(Records contained in a dataset)
>>

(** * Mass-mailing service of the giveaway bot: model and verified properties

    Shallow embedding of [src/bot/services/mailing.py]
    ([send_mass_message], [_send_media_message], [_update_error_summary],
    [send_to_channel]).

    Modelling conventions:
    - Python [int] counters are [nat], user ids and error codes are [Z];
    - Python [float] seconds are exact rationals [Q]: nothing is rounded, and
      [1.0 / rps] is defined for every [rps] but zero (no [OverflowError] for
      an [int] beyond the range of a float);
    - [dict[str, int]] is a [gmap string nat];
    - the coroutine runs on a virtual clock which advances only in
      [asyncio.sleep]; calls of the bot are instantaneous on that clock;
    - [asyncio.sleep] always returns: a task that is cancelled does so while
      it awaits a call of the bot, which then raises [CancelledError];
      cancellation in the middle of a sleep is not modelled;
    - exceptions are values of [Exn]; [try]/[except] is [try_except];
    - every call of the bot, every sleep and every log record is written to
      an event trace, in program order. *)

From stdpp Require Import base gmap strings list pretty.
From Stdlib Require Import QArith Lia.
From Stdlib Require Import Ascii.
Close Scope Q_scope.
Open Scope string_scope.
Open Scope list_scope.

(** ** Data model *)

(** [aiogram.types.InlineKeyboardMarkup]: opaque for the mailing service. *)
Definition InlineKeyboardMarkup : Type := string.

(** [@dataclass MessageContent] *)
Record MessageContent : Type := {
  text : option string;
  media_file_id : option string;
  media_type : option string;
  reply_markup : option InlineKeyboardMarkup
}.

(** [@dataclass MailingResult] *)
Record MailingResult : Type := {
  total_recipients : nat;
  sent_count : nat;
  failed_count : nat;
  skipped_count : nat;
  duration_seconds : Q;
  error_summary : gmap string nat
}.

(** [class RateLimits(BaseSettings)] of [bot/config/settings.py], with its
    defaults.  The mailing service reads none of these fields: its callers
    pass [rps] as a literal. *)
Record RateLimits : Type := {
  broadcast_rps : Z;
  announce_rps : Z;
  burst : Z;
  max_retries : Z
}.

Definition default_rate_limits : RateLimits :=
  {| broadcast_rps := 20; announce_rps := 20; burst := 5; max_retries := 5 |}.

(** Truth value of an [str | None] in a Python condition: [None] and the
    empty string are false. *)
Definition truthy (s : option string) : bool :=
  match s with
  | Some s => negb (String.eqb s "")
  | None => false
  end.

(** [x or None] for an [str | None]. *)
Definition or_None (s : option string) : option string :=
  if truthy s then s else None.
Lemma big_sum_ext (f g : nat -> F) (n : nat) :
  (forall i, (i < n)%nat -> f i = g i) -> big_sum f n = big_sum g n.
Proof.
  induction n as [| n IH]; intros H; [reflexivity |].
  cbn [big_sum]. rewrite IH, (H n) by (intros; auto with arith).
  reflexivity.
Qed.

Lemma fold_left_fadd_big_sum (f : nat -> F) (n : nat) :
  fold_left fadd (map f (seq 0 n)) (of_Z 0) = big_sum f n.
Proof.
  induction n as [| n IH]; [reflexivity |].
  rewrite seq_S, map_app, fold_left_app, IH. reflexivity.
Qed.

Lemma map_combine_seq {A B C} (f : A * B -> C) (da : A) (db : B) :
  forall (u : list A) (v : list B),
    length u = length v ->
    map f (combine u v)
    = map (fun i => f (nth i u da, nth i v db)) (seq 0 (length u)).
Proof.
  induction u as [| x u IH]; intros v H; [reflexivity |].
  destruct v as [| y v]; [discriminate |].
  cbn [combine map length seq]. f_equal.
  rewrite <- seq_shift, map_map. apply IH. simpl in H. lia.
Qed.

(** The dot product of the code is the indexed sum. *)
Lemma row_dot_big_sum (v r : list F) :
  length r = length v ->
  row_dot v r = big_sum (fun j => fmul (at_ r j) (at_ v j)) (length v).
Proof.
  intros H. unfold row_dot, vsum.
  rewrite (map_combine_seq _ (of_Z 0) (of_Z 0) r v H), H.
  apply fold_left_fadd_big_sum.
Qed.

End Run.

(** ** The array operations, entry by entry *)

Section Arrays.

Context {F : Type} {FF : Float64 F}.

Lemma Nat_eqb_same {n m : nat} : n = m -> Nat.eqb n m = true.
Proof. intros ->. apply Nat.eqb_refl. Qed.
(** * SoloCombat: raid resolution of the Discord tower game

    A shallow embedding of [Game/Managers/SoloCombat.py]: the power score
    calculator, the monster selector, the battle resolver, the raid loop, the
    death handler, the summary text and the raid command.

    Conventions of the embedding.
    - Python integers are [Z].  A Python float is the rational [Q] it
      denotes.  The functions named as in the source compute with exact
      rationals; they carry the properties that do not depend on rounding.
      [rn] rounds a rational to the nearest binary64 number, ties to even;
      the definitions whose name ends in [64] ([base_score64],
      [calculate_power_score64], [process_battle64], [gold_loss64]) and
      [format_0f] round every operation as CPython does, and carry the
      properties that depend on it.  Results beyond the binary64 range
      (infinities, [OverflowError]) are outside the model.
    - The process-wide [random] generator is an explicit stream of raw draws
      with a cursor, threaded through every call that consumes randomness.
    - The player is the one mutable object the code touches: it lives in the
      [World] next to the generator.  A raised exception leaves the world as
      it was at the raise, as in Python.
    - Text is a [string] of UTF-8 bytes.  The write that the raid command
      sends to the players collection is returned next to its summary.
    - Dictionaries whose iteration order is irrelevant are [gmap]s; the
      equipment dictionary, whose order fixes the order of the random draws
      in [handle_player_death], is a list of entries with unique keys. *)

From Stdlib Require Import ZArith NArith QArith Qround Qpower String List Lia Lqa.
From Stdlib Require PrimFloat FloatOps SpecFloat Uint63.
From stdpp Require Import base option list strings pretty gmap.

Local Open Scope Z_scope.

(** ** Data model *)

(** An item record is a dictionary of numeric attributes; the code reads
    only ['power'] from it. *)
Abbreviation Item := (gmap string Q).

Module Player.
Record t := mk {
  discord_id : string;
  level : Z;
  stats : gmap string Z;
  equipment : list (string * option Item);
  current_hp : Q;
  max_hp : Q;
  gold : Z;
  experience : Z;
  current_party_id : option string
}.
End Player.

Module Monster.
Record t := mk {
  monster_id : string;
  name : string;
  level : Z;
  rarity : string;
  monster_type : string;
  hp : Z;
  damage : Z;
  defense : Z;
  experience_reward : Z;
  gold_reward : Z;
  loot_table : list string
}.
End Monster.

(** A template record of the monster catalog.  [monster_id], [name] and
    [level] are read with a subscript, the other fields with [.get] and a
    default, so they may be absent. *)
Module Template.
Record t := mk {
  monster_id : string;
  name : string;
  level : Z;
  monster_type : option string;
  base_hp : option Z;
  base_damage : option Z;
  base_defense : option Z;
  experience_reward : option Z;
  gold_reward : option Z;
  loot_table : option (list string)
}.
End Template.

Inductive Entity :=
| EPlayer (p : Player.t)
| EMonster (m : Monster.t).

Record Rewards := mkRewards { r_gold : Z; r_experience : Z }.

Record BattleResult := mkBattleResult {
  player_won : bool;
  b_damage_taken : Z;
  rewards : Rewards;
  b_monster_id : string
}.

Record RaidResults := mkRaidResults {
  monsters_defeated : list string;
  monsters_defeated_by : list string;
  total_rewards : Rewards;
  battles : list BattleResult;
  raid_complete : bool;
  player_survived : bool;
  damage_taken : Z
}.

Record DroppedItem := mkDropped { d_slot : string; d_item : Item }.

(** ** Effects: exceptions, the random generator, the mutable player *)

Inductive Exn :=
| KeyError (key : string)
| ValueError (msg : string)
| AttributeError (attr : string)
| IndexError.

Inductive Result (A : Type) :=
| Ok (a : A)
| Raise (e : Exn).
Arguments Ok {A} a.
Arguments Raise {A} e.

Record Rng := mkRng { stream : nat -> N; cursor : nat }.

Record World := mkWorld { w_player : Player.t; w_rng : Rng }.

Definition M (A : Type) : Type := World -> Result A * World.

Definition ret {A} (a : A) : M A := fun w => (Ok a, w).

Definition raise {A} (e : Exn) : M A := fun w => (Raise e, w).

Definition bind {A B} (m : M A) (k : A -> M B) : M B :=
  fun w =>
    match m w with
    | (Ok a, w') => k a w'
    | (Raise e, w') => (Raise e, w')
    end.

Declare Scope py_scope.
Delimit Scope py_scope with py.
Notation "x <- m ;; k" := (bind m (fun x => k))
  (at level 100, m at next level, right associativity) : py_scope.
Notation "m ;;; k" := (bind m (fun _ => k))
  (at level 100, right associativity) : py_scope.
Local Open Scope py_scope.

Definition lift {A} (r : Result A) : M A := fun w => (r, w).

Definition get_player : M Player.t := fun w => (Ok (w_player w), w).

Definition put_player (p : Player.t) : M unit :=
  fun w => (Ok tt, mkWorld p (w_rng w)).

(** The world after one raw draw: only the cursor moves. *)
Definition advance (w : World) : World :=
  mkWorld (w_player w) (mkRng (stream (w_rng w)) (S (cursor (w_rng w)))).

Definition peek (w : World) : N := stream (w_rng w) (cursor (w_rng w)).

<<

**Problem details:**
The first line of the entries, the line with "Definition default_rate_limits : RateLimits", and every line between them should be retyped exactly, and nothing else.

**Reply:**
(** * Mass-mailing service of the giveaway bot: model and verified properties

    Shallow embedding of [src/bot/services/mailing.py]
    ([send_mass_message], [_send_media_message], [_update_error_summary],
    [send_to_channel]).

    Modelling conventions:
    - Python [int] counters are [nat], user ids and error codes are [Z];
    - Python [float] seconds are exact rationals [Q]: nothing is rounded, and
      [1.0 / rps] is defined for every [rps] but zero (no [OverflowError] for
      an [int] beyond the range of a float);
    - [dict[str, int]] is a [gmap string nat];
    - the coroutine runs on a virtual clock which advances only in
      [asyncio.sleep]; calls of the bot are instantaneous on that clock;
    - [asyncio.sleep] always returns: a task that is cancelled does so while
      it awaits a call of the bot, which then raises [CancelledError];
      cancellation in the middle of a sleep is not modelled;
    - exceptions are values of [Exn]; [try]/[except] is [try_except];
    - every call of the bot, every sleep and every log record is written to
      an event trace, in program order. *)

From stdpp Require Import base gmap strings list pretty.
From Stdlib Require Import QArith Lia.
From Stdlib Require Import Ascii.
Close Scope Q_scope.
Open Scope string_scope.
Open Scope list_scope.

(** ** Data model *)

(** [aiogram.types.InlineKeyboardMarkup]: opaque for the mailing service. *)
Definition InlineKeyboardMarkup : Type := string.

(** [@dataclass MessageContent] *)
Record MessageContent : Type := {
  text : option string;
  media_file_id : option string;
  media_type : option string;
  reply_markup : option InlineKeyboardMarkup
}.

(** [@dataclass MailingResult] *)
Record MailingResult : Type := {
  total_recipients : nat;
  sent_count : nat;
  failed_count : nat;
  skipped_count : nat;
  duration_seconds : Q;
  error_summary : gmap string nat
}.

(** [class RateLimits(BaseSettings)] of [bot/config/settings.py], with its
    defaults.  The mailing service reads none of these fields: its callers
    pass [rps] as a literal. *)
Record RateLimits : Type := {
  broadcast_rps : Z;
  announce_rps : Z;
  burst : Z;
  max_retries : Z
}.

Definition default_rate_limits : RateLimits :=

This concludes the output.